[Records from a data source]
▬▬▬

(* ===== verification/KthreadCreate.v ===== *)
(** * Creation of kernel threads: [kernel/kthread.c] with [kthreadd]

    Any number of callers of [kthread_run] (that is [__kthread_create_on_node]
    and a wake-up) run beside [kthreadd] and the threads it forks.  A
    [struct kthread_create_info] is shared by the caller, [kthreadd] and the new
    thread; who frees it is settled by [xchg] on its field [done], because the
    caller may be killed while it waits.  One [step] per access to the shared
    structure, chosen by a [label]; an access to freed memory, a second [kfree],
    a read of a field nobody wrote or a [complete] on a stack frame that is gone
    is a fault. *)
From S2P Require Import Prelude Vfs Kthread.

(** What a caller gets: [ERR_PTR(e)] or the task, named by its request. *)
Inductive task_or_err := Task (i : nat) | Err (e : Z).

(** [struct kthread_create_info]; [done] tells whether the pointer is not NULL.
    The name it points to is an allocation of its own. *)
Record kthread_create_info := mk_ci {
  threadfn : Z;
  data : Z;
  done : bool;
  ci_result : option task_or_err
}.
#[export] Instance eta_ci : Eta kthread_create_info := fun r =>
  mk_ci (threadfn r) (data r) (done r) (ci_result r).
#[export] Hint Extern 1 (@Setter kthread_create_info _ _) => mk_setter : typeclass_instances.

(** Where a caller is in [__kthread_create_on_node] and [kthread_run]. *)
Inductive caller_pc :=
| CAlloc                    (* at [kmalloc] of the structure *)
| CName                     (* at [kvasprintf] *)
| CAdd                      (* at [list_add_tail] *)
| CWait                     (* in [wait_for_completion_killable] *)
| CXchg                     (* killed, at [xchg] *)
| CWait2                    (* in the second [wait_for_completion] *)
| CResult                   (* at [task = create->result] *)
| CFree (t : task_or_err)   (* at [kfree(create)] *)
| CRun (t : task_or_err)    (* back in [kthread_run] *)
| CReturned (t : task_or_err).

(** Where a new thread is in [kthread]. *)
Inductive thread_pc :=
| TEntry
| TXchg
| TFreeName
| TFreeCreate
| TAdopt                    (* copies name, function and data to [self] *)
| TResult
| TComplete
| TSched                    (* in [schedule_preempt_disabled] *)
| TRun                      (* in [threadfn(data)] *)
| TExited.                  (* left through [kthread_exit] *)

(** A new thread: its [struct kthread], the locals of [kthread], and whether it
    was woken up since it announced itself. *)
Record new_thread := mk_thread {
  tpc : thread_pc;
  local_fn : Z;
  local_data : Z;
  self : kthread;
  self_full_name : option bytes;
  self_threadfn : option Z;
  self_data : option Z;
  woken : bool
}.
#[export] Instance eta_thread : Eta new_thread := fun r =>
  mk_thread (tpc r) (local_fn r) (local_data r) (self r) (self_full_name r) (self_threadfn r)
    (self_data r) (woken r).
#[export] Hint Extern 1 (@Setter new_thread _ _) => mk_setter : typeclass_instances.

(** A task forked to run [kthread(create)]. *)
Definition forked : new_thread := mk_thread TEntry 0 0 kthread_new None None None false.

(** One call: its arguments, the caller, the structure and the name it
    allocates, the completion on its stack, and the thread forked for it. *)
Record request := mk_request {
  arg_fn : Z;
  arg_data : Z;
  arg_name : bytes;
  caller : caller_pc;
  create : option (obj kthread_create_info);
  full_name : option (obj bytes);
  completion : bool;
  thread : option new_thread
}.
#[export] Instance eta_request : Eta request := fun r =>
  mk_request (arg_fn r) (arg_data r) (arg_name r) (caller r) (create r) (full_name r) (completion r) (thread r).
#[export] Hint Extern 1 (@Setter request _ _) => mk_setter : typeclass_instances.

(** Where [kthreadd] is: in its loop, or in [create_kthread] for a request. *)
Inductive daemon_pc :=
| DIdle
| DFork (i : nat)
| DXchg (i : nat) (pid : Z)
| DFreeName (i : nat) (pid : Z) (done : bool)
| DFreeCreate (i : nat)
| DResult (i : nat) (pid : Z)
| DComplete (i : nat).

Inductive create_oops := BadCreate | BadName | Uninitialised | DeadFrame | ListCorrupt.

Record creation := mk_creation {
  requests : list request;
  kthread_create_list : list nat;
  kthreadd_pc : daemon_pc;
  oopsed : option create_oops
}.
#[export] Instance eta_creation : Eta creation := fun r =>
  mk_creation (requests r) (kthread_create_list r) (kthreadd_pc r) (oopsed r).
#[export] Hint Extern 1 (@Setter creation _ _) => mk_setter : typeclass_instances.

(** ** Accesses *)
Section Accesses.
Implicit Types s : creation.

Definition put (i : nat) (r : request) (s : creation) : creation :=
  s <| requests := <[i := r]> (requests s) |>.
Definition oops_at (f : create_oops) (s : creation) : creation := s <| oopsed := Some f |>.

(** Through [create]: the structure must be there. *)
Definition with_create (i : nat) (s : creation) (k : request -> kthread_create_info -> creation) : option creation :=
  r ← requests s !! i;
  match create r with
  | Some (Live ci) => Some (k r ci)
  | _ => Some (oops_at BadCreate s)
  end.

Definition set_create (ci : kthread_create_info) (r : request) : request := r <| create := Some (Live ci) |>.

(** [kfree(create)] *)
Definition free_create (i : nat) (s : creation) (k : request -> creation) : option creation :=
  with_create i s (fun r _ => k (r <| create := Some Freed |>)).

(** [kfree(create->full_name)] *)
Definition free_name (i : nat) (s : creation) (k : request -> creation) : option creation :=
  with_create i s (fun r _ =>
    match full_name r with
    | Some (Live _) => k (r <| full_name := Some Freed |>)
    | _ => oops_at BadName s
    end).

(** [xchg(&create->done, NULL)]: whether the pointer was still there. *)
Definition xchg_done (i : nat) (s : creation) (k : bool -> request -> creation) : option creation :=
  with_create i s (fun r ci => k (done ci) (set_create (ci <| done := false |>) r)).

(** The frame of [__kthread_create_on_node], with the completion in it. *)
Definition in_frame (c : caller_pc) : bool :=
  match c with CRun _ | CReturned _ => false | _ => true end.

(** [complete(done)] *)
Definition complete (i : nat) (s : creation) (k : request -> creation) : option creation :=
  r ← requests s !! i;
  Some (if in_frame (caller r) then k (r <| completion := true |>) else oops_at DeadFrame s).

(** The members of the list are linked through their structures. *)
Definition linked (s : creation) : bool :=
  forallb (fun i => match requests s !! i with
                    | Some r => match create r with Some (Live _) => true | _ => false end
                    | None => false
                    end) (kthread_create_list s).
End Accesses.

(** ** [__kthread_create_on_node], [kthread_run] *)

(** What the rest of the kernel decides for a step of the caller: an allocation
    succeeds or not; a fatal signal arrives during the wait. *)
Inductive outcome := Ok | AllocFails | Killed.

Definition caller_step (o : outcome) (i : nat) (s : creation) : option creation :=
  r ← requests s !! i;
  match caller r, o with
  | CAlloc, Ok =>
      Some (put i (r <| create := Some (Live (mk_ci (arg_fn r) (arg_data r) true None)) |>
                     <| caller := CName |>) s)
  | CAlloc, AllocFails => Some (put i (r <| caller := CRun (Err (- ENOMEM)) |>) s)
  | CName, Ok =>
      Some (put i (r <| full_name := Some (Live (arg_name r)) |> <| caller := CAdd |>) s)
  | CName, AllocFails => Some (put i (r <| caller := CFree (Err (- ENOMEM)) |>) s)
  | CAdd, Ok =>
      with_create i s (fun r _ =>
        if linked s
        then (put i (r <| caller := CWait |>) s)
               <| kthread_create_list := kthread_create_list s ++ [i] |>
        else oops_at ListCorrupt s)
  | CWait, Ok =>
      if completion r then Some (put i (r <| completion := false |> <| caller := CResult |>) s) else None
  | CWait, Killed => if completion r then None else Some (put i (r <| caller := CXchg |>) s)
  | CXchg, Ok =>
      xchg_done i s (fun was r =>
        put i (r <| caller := if was then CRun (Err (- EINTR)) else CWait2 |>) s)
  | CWait2, Ok =>
      if completion r then Some (put i (r <| completion := false |> <| caller := CResult |>) s) else None
  | CResult, Ok =>
      with_create i s (fun r ci =>
        match ci_result ci with
        | Some t => put i (r <| caller := CFree t |>) s
        | None => oops_at Uninitialised s
        end)
  | CFree t, Ok => free_create i s (fun r => put i (r <| caller := CRun t |>) s)
  | CRun (Err e), Ok => Some (put i (r <| caller := CReturned (Err e) |>) s)
  | CRun (Task j), Ok =>
      q ← requests s !! j;
      th ← thread q;
      let s' := put j (q <| thread := Some (th <| woken := true |>) |>) s in
      r' ← requests s' !! i;
      Some (put i (r' <| caller := CReturned (Task j) |>) s')
  | _, _ => None
  end.

(** ** [kthread]: the new thread *)
Definition set_thread (th : new_thread) (r : request) : request := r <| thread := Some th |>.

Definition thread_step (i : nat) (s : creation) : option creation :=
  r ← requests s !! i;
  th ← thread r;
  let goto p r := put i (set_thread (th <| tpc := p |>) r) s in
  match tpc th with
  | TEntry =>
      with_create i s (fun r ci =>
        put i (set_thread (th <| local_fn := threadfn ci |> <| local_data := data ci |> <| tpc := TXchg |>) r) s)
  | TXchg => xchg_done i s (fun was => goto (if was then TAdopt else TFreeName))
  | TFreeName => free_name i s (goto TFreeCreate)
  | TFreeCreate =>
      free_create i s (fun r =>
        put i (set_thread (th <| self := kthread_exit (- EINTR) (self th) |> <| tpc := TExited |>) r) s)
  | TAdopt =>
      with_create i s (fun r _ =>
        match full_name r with
        | Some (Live nm) =>
            put i (set_thread (th <| self_full_name := Some nm |> <| self_threadfn := Some (local_fn th) |>
                                  <| self_data := Some (local_data th) |> <| tpc := TResult |>) r) s
        | _ => oops_at BadName s
        end)
  | TResult =>
      with_create i s (fun r ci => goto TComplete (set_create (ci <| ci_result := Some (Task i) |>) r))
  | TComplete => complete i s (goto TSched)
  | TSched =>
      if woken th then
        match kthread_start (self th) with
        | EntryExit k => Some (put i (set_thread (th <| self := k |> <| tpc := TExited |>) r) s)
        | EntryParked => None
        | EntryRun => Some (goto TRun r)
        end
      else None
  | TRun | TExited => None
  end.

(** ** [kthreadd], [create_kthread] *)

(** [pid]: the error of a failed [kernel_thread]. *)
Definition daemon_step (pid : option Z) (s : creation) : option creation :=
  let goto d s := s <| kthreadd_pc := d |> in
  match kthreadd_pc s with
  | DIdle =>
      match kthread_create_list s with
      | [] => None
      | i :: l =>
          Some (if linked s then goto (DFork i) (s <| kthread_create_list := l |>) else oops_at ListCorrupt s)
      end
  | DFork i =>
      with_create i s (fun r _ =>
        match full_name r, pid with
        | Some (Live _), None => goto DIdle (put i (set_thread forked r) s)
        | Some (Live _), Some pid => goto (DXchg i pid) s
        | _, _ => oops_at BadName s
        end)
  | DXchg i pid => xchg_done i s (fun was r => goto (DFreeName i pid was) (put i r s))
  | DFreeName i pid was =>
      free_name i s (fun r => goto (if was then DResult i pid else DFreeCreate i) (put i r s))
  | DFreeCreate i => free_create i s (fun r => goto DIdle (put i r s))
  | DResult i pid =>
      with_create i s (fun r ci =>
        goto (DComplete i) (put i (set_create (ci <| ci_result := Some (Err pid) |>) r) s))
  | DComplete i => complete i s (fun r => goto DIdle (put i r s))
  end.

(** ** Schedules *)
Inductive create_label :=
| Caller (o : outcome) (i : nat)
| Daemon                     (* [kthreadd] advances; [kernel_thread] succeeds *)
| ForkFails (pid : Z)        (* [kernel_thread] returns a negative number *)
| Thread (i : nat).

Definition create_step (l : create_label) (s : creation) : option creation :=
  match oopsed s with
  | Some _ => None
  | None =>
      match l with
      | Caller o i => caller_step o i s
      | Daemon => daemon_step None s
      | ForkFails pid =>
          match kthreadd_pc s with
          | DFork _ => if pid <? 0 then daemon_step (Some pid) s else None
          | _ => None
          end
      | Thread i => thread_step i s
      end
  end.

Fixpoint create_run (ls : list create_label) (s : creation) : option creation :=
  match ls with
  | [] => Some s
  | l :: ls => s' ← create_step l s; create_run ls s'
  end.

(** The calls before they start. *)
Definition new_request (a : Z * Z * bytes) : request :=
  mk_request a.1.1 a.1.2 a.2 CAlloc None None false None.
Definition no_threads (args : list (Z * Z * bytes)) : creation :=
  mk_creation (new_request <$> args) [] DIdle None.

▬▬▬

Problem to work on:
Where the line with "(** What a caller" ends, your copy should end too; please return exactly the lines from the first line of the data through it.

Output of the task:
(* ===== verification/KthreadCreate.v ===== *)
(** * Creation of kernel threads: [kernel/kthread.c] with [kthreadd]

    Any number of callers of [kthread_run] (that is [__kthread_create_on_node]
    and a wake-up) run beside [kthreadd] and the threads it forks.  A
    [struct kthread_create_info] is shared by the caller, [kthreadd] and the new
    thread; who frees it is settled by [xchg] on its field [done], because the
    caller may be killed while it waits.  One [step] per access to the shared
    structure, chosen by a [label]; an access to freed memory, a second [kfree],
    a read of a field nobody wrote or a [complete] on a stack frame that is gone
    is a fault. *)
From S2P Require Import Prelude Vfs Kthread.

(** What a caller gets: [ERR_PTR(e)] or the task, named by its request. *)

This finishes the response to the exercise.